◆ WHAT NEEDS TO BE DONE
A single number is wanted: how many lines of the data below include the string "negb"?

#####

(** The theme effect of the earlier [Settings]. *)
Definition settingsApplyTheme (isDarkMode : bool) (t : ThemeStore)
  : ThemeStore :=
  if isDarkMode
  then {| bodyTheme := Some "dark"; storedTheme := Some "dark" |}
  else {| bodyTheme := None; storedTheme := Some "light" |}.

End App.

(** ** The form of the chat (component [ChatInterface]) *)

Module ChatForm.
Import Js.

(** A file picked in the file input. *)
Record File : Type := {
  file_name : string;
  file_type : string;
  size : N;                (* in bytes *)
  text : string            (* what reading it as text gives *)
}.

Record Attachment : Type := {
  name : string;
  type : string;
  content : string
}.

(** 5 MB, as the code counts it. *)
Definition maxSize : N := 1024 * 1024 * 5.

(** The loop of [handleFileSelect] over the files: a file that is too
    large raises an alert and is passed over, the others are read and
    pushed. *)
Fixpoint readFiles (files : list File) (newAttachments : list Attachment)
    (alerts : list string) : list Attachment * list string :=
  match files with
  | [] => (newAttachments, alerts)
  | file :: rest =>
      if (maxSize <? size file)%N then
        readFiles rest newAttachments
          (alerts ++ ["File " +:+ file_name file +:+ " is too large (max 5MB)"])
      else
        readFiles rest
          (newAttachments ++ [{| name := file_name file;
                                 type := file_type file;
                                 content := text file |}])
          alerts
  end.

(** The part of the component state the form works on. *)
Record State : Type := {
  input : string;
  attachments : list Attachment;
  estimate : option CostEstimator.Estimate;
  alerts : list string
}.

(** [handleFileSelect] *)
Definition handleFileSelect (files : list File) (s : State) : State :=
  let '(newAttachments, raised) := readFiles files [] [] in
  {| input := input s;
     attachments := attachments s ++ newAttachments;
     estimate := estimate s;
     alerts := alerts s ++ raised |}.

(** [removeAttachment] *)
Definition removeAttachment (index : nat) (s : State) : State :=
  {| input := input s;
     attachments := Arrays.removeAt index (attachments s);
     estimate := estimate s;
     alerts := alerts s |}.

(** A call of [onSendMessage]. *)
Record Sent : Type := {
  sent_input : string;
  sent_attachments : list Attachment
}.

(** [handleSubmit]: the state it leaves and the call it makes, if any. *)
Definition handleSubmit (isLoading : bool) (s : State) : State * option Sent :=
  if (negb (ChatInterface.blank (input s))
      || (0 <? length (attachments s)))
     && negb isLoading
  then ({| input := ""; attachments := []; estimate := None;
           alerts := alerts s |},
        Some {| sent_input := input s; sent_attachments := attachments s |})
  else (s, None).

(** [handleKeyDown]: Enter without Shift submits. *)
Definition handleKeyDown (key : string) (shiftKey : bool) (isLoading : bool)
    (s : State) : State * option Sent :=
  if String.eqb key "Enter" && negb shiftKey then handleSubmit isLoading s
  else (s, None).

(** The [disabled] of the Send button. *)
Definition sendDisabled (isLoading : bool) (s : State) : bool :=
  (ChatInterface.blank (input s) && Nat.eqb (length (attachments s)) 0)
  || isLoading.

(** The attachment that a file that was read becomes. *)
Definition attach (file : File) : Attachment :=
  {| name := file_name file; type := file_type file; content := text file |}.

End ChatForm.

(** ** The list of conversations ([useConversation]) *)

Module Conversations.
Import Js UseConversation.

(** An entry of the sidebar. *)
Record Summary : Type := {
  id : string;
  created_at : string;
  title : option string;
  message_count : nat
}.

(** The hook with its list of conversations. *)
Record State : Type := {
  hook : Hook;
  conversations : list Summary
}.

(** What an awaited API call gives. *)
Inductive Reply (A : Type) : Type :=
| Fulfilled (value : A)
| Rejected (message : string).
Arguments Fulfilled {A} value.
Arguments Rejected {A} message.

Definition withHook (h : Hook) (s : State) : State :=
  {| hook := h; conversations := conversations s |}.

(** [selectConversation] *)
Definition selectConversation (v : option string) (s : State) : State :=
  withHook (setCurrentConversationId v (hook s)) s.

(** The effect that follows a change of the selected id: the
    conversation is fetched, or cleared when nothing is selected. *)
Definition loadSelected (reply : Reply Conversation) (s : State) : State :=
  if truthy (currentConversationId (hook s)) then
    match reply with
    | Fulfilled conv => withHook (setCurrentConversation (Some conv) (hook s)) s
    | Rejected message =>
        withHook
          (setError (Some message)
             (perform
                (ConsoleError ("Failed to load conversation: " +:+ message))
                (hook s))) s
    end
  else withHook (setCurrentConversation None (hook s)) s.

(** What [api.createConversation] returns. *)
Record Created : Type := {
  new_id : string;
  new_created_at : string
}.

(** [createConversation]: the state it leaves, and whether it rethrows. *)
Definition createConversation (reply : Reply Created) (s : State)
  : State * option string :=
  let h1 := setIsLoading true (hook s) in
  match reply with
  | Fulfilled newConv =>
      ({| hook := setIsLoading false
                    (setCurrentConversationId (Some (new_id newConv)) h1);
          conversations :=
            {| id := new_id newConv; created_at := new_created_at newConv;
               title := None; message_count := 0 |} :: conversations s |},
       None)
  | Rejected message =>
      (withHook
         (setIsLoading false
            (setError (Some message)
               (perform
                  (ConsoleError ("Failed to create conversation: " +:+ message))
                  h1))) s,
       Some message)
  end.

(** [deleteConversation].  The handler awaits the back end and then
    works on the state [s] of that moment: the list is filtered by an
    updater, but the selection it compares the target with is the
    [currentConversationId] of the render in which the handler was
    called, [selectedAtCall]. *)
Definition deleteConversation (target : string)
    (selectedAtCall : option string) (reply : Reply unit)
    (s : State) : State :=
  match reply with
  | Fulfilled _ =>
      let kept := filter (λ c, id c ≠ target) (conversations s) in
      if bool_decide (selectedAtCall = Some target) then
        {| hook := setCurrentConversation None
                     (setCurrentConversationId None (hook s));
           conversations := kept |}
      else {| hook := hook s; conversations := kept |}
  | Rejected message =>
      withHook
        (setError (Some message)
           (perform
              (ConsoleError ("Failed to delete conversation: " +:+ message))
              (hook s))) s
  end.
(** [add], [commit], [refresh] of a new row: it gets the next primary key.
    The three calls are one step, which fails as a whole and then writes
    nothing ([commit_error]); a [refresh] that fails after the [commit] went
    through is not modelled.  The row is returned with the objects that were
    assigned to it; the conversion of a narrative value that is not a [str]
    to the text of its column, which the reload does, is not modelled. *)
Definition session_insert (w : World) (n : Note) : M Note :=
  fun st =>
    let row := with_id (next_id st) n in
    match commit_error w row with
    | Some e => (Raise e, st)
    | None => (Return row,
               mkState (db st ++ [row]) (S (next_id st)) (files st) (clock st) (trace st))
    end.

Fixpoint replace_row (row : Note) (rows : list Note) : list Note :=
  match rows with
  | [] => []
  | n :: rows' =>
      if bool_decide (id n = id row) then row :: rows' else n :: replace_row row rows'
  end.

(** [add], [commit], [refresh] of a row that was loaded and changed, one
    step as in [session_insert]. *)
Definition session_update (w : World) (row : Note) : M Note :=
  fun st =>
    match commit_error w row with
    | Some e => (Raise e, st)
    | None => (Return row,
               mkState (replace_row row (db st)) (next_id st) (files st) (clock st) (trace st))
    end.

(** The rows as the session sees them.  The reads of [create_note],
    [_get_note_by_id] and their callers are modelled on a database that
    answers: a fault of the connection or of the driver during a read is not
    part of this model (the listing query of [get_notes], which sends the
    caller's search text to the driver, has its own failure). *)
Definition get_db : M (list Note) := fun st => (Return (db st), st).

(** ** [_get_note_by_id] *)

Definition _get_note_by_id (note_id user_id' : nat) : M Note :=
  rows <- get_db ;;
  match session_get note_id rows with
  | None =>
      raise (HTTPException HTTP_404_NOT_FOUND
               (lit "Note with ID " ++ lit (pretty note_id) ++ lit " not found"))
  | Some note =>
      if bool_decide (user_id note ≠ user_id')
      then raise (HTTPException HTTP_403_FORBIDDEN
                    (lit "You don't have permission to access this note"))
      else ret note
  end.

(** ** Orchestrator: [create_note] *)

Definition no_captions : exn :=
  HTTPException HTTP_404_NOT_FOUND
    (lit "No captions/subtitles available for this video. Please choose a video with captions.").

Definition cannot_create (missing : list str) : exn :=
  HTTPException HTTP_500_INTERNAL_SERVER_ERROR
    (lit "Cannot create note: Missing required fields (" ++ join (lit ", ") missing
     ++ lit "). The AI was unable to generate complete note data. Please try again or choose a different video.").

(** [json.dumps(l) if l else None] *)
Definition dumps_or_none (w : World) (l : list pyval) : option str :=
  if truthy (PList l) then Some (json_dumps w (PList l)) else None.

(** The body of [create_note]'s [try]. *)
Definition create_body (w : World) (user_id' : nat) (note_data : NoteCreate) : M Note :=
  video <- get_video_metadata_from_youtube_video_url w (nc_youtube_url note_data) ;;
  let subtitle := v_caption video in
  if blank subtitle then raise no_captions
  else
    generated_data <- _generate_note_with_gemini w subtitle (nc_youtube_url note_data)
                        (v_title video) (v_channel_name video) ;;
    match missing_fields w generated_data with
    | (_ :: _) as missing => raise (cannot_create missing)
    | [] =>
        created <- now w ;;
        updated <- now w ;;
        session_insert w
          (mkNote 0 user_id' (nc_youtube_url note_data)
             (g_video_title generated_data) (g_channel_name generated_data)
             (g_summary generated_data)
             (dumps_or_none w (g_key_points generated_data))
             (dumps_or_none w (g_timestamps generated_data))
             (v_duration_in_seconds video) (v_thumbnail_url video) (v_views video)
             (v_likes video) (v_publish_date video) created updated)
    end.

Definition creation_failed (w : World) (e : exn) : exn :=
  HTTPException HTTP_500_INTERNAL_SERVER_ERROR
    (lit "Failed to create note: " ++ exn_str w e).

Definition create_note (w : World) (user_id' : nat) (note_data : NoteCreate) : M Note :=
  rows <- get_db ;;
  match select_first user_id' (nc_youtube_url note_data) rows with
  | Some existing_note => ret existing_note
  | None =>
      try_except
        (create_body w user_id' note_data)
        (fun e =>
           match e with
           | HTTPException _ _ => raise e
           | _ => raise (creation_failed w e)
           end)
  end.

(** ** [update_note] *)

Definition opt_str (o : option str) : pyval :=
  match o with Some s => PStr s | None => PNone end.

(** The loop over [model_dump(exclude_unset=True)]: every field the request
    set is assigned; [key_points] and [timestamps] are serialized unless
    they are [None]. *)
Definition apply_update (w : World) (u : NoteUpdate) (n : Note) : Note :=
  let upd {A B} (f : A -> B) (o : option A) (old : B) : B :=
    match o with Some v => f v | None => old end in
  mkNote (id n) (user_id n) (youtube_url n)
    (upd opt_str (nu_video_title u) (video_title n))
    (upd opt_str (nu_channel_name u) (channel_name n))
    (upd opt_str (nu_summary u) (summary n))
    (upd (fun v => match v with
                   | Some l => Some (json_dumps w (PList (map PStr l)))
                   | None => None
                   end) (nu_key_points u) (key_points n))
    (upd (fun v => match v with
                   | Some l => Some (json_dumps w (PList (map PDict l)))
                   | None => None
                   end) (nu_timestamps u) (timestamps n))
    (upd (fun v => v) (nu_duration_in_seconds u) (duration_in_seconds n))
    (upd (fun v => v) (nu_thumbnail_url u) (thumbnail_url n))
    (upd (fun v => v) (nu_views u) (views n))
    (upd (fun v => v) (nu_likes u) (likes n))
    (upd (fun v => v) (nu_publish_date u) (publish_date n))
    (created_at n) (updated_at n).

#####

◆ SOLUTION FOR THIS PROBLEM
3